▶ **Task item**:
An exact transcription of the lines below, from the first through the one containing "(** The jobs", is the only output wanted.

▶ **Dataset records**:
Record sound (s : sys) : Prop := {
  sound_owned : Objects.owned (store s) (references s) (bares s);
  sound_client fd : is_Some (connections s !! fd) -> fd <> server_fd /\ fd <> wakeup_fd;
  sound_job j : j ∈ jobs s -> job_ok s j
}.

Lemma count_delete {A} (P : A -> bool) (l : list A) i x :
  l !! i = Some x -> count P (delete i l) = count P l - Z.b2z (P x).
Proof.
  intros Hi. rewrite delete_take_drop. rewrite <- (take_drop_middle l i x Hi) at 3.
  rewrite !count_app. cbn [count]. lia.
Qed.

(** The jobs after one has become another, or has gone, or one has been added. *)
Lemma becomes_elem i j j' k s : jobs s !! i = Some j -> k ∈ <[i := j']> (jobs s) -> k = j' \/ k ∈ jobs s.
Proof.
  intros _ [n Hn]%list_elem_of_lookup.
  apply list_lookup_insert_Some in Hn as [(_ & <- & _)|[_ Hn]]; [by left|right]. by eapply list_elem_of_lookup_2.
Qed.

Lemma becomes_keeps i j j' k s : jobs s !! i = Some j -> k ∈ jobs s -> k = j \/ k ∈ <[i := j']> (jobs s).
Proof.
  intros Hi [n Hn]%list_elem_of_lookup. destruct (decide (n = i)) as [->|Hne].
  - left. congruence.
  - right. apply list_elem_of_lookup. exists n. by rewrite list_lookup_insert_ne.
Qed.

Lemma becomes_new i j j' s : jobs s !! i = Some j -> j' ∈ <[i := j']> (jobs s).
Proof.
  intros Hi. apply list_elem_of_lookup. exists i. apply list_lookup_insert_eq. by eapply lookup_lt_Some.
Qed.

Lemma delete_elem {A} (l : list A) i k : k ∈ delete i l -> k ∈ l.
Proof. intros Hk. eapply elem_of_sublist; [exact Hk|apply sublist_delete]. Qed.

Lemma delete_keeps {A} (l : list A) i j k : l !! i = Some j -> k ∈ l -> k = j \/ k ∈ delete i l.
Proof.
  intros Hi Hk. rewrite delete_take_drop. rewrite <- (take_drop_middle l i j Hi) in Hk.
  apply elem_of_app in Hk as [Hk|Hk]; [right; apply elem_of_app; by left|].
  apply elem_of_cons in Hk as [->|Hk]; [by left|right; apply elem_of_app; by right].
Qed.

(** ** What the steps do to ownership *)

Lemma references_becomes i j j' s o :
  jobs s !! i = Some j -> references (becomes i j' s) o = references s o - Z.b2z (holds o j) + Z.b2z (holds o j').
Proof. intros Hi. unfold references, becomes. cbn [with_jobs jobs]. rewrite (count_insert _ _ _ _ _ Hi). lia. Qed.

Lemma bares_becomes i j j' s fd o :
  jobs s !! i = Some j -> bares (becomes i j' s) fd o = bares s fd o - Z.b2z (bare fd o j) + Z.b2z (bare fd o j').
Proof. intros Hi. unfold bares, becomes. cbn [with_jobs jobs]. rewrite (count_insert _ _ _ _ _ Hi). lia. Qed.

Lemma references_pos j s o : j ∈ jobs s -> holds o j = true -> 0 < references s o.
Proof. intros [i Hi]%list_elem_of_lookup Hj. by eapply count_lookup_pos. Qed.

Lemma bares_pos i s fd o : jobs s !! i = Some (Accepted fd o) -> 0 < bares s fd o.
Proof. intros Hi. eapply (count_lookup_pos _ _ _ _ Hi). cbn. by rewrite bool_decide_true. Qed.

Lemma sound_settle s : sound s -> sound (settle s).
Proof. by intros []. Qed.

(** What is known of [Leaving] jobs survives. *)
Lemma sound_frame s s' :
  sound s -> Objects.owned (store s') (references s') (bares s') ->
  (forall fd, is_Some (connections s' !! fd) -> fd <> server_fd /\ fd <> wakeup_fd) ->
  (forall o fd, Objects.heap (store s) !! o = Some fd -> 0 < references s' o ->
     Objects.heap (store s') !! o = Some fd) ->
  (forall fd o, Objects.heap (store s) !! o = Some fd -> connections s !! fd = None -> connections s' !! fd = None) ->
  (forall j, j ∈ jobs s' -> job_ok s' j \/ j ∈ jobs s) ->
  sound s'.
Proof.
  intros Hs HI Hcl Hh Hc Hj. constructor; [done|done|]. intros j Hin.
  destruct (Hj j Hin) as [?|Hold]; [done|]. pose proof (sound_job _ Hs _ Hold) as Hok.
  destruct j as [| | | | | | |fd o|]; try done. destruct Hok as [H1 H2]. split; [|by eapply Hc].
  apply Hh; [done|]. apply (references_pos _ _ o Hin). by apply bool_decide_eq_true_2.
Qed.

▶ **Answer area**:
Record sound (s : sys) : Prop := {
  sound_owned : Objects.owned (store s) (references s) (bares s);
  sound_client fd : is_Some (connections s !! fd) -> fd <> server_fd /\ fd <> wakeup_fd;
  sound_job j : j ∈ jobs s -> job_ok s j
}.

Lemma count_delete {A} (P : A -> bool) (l : list A) i x :
  l !! i = Some x -> count P (delete i l) = count P l - Z.b2z (P x).
Proof.
  intros Hi. rewrite delete_take_drop. rewrite <- (take_drop_middle l i x Hi) at 3.
  rewrite !count_app. cbn [count]. lia.
Qed.

(** The jobs after one has become another, or has gone, or one has been added. *)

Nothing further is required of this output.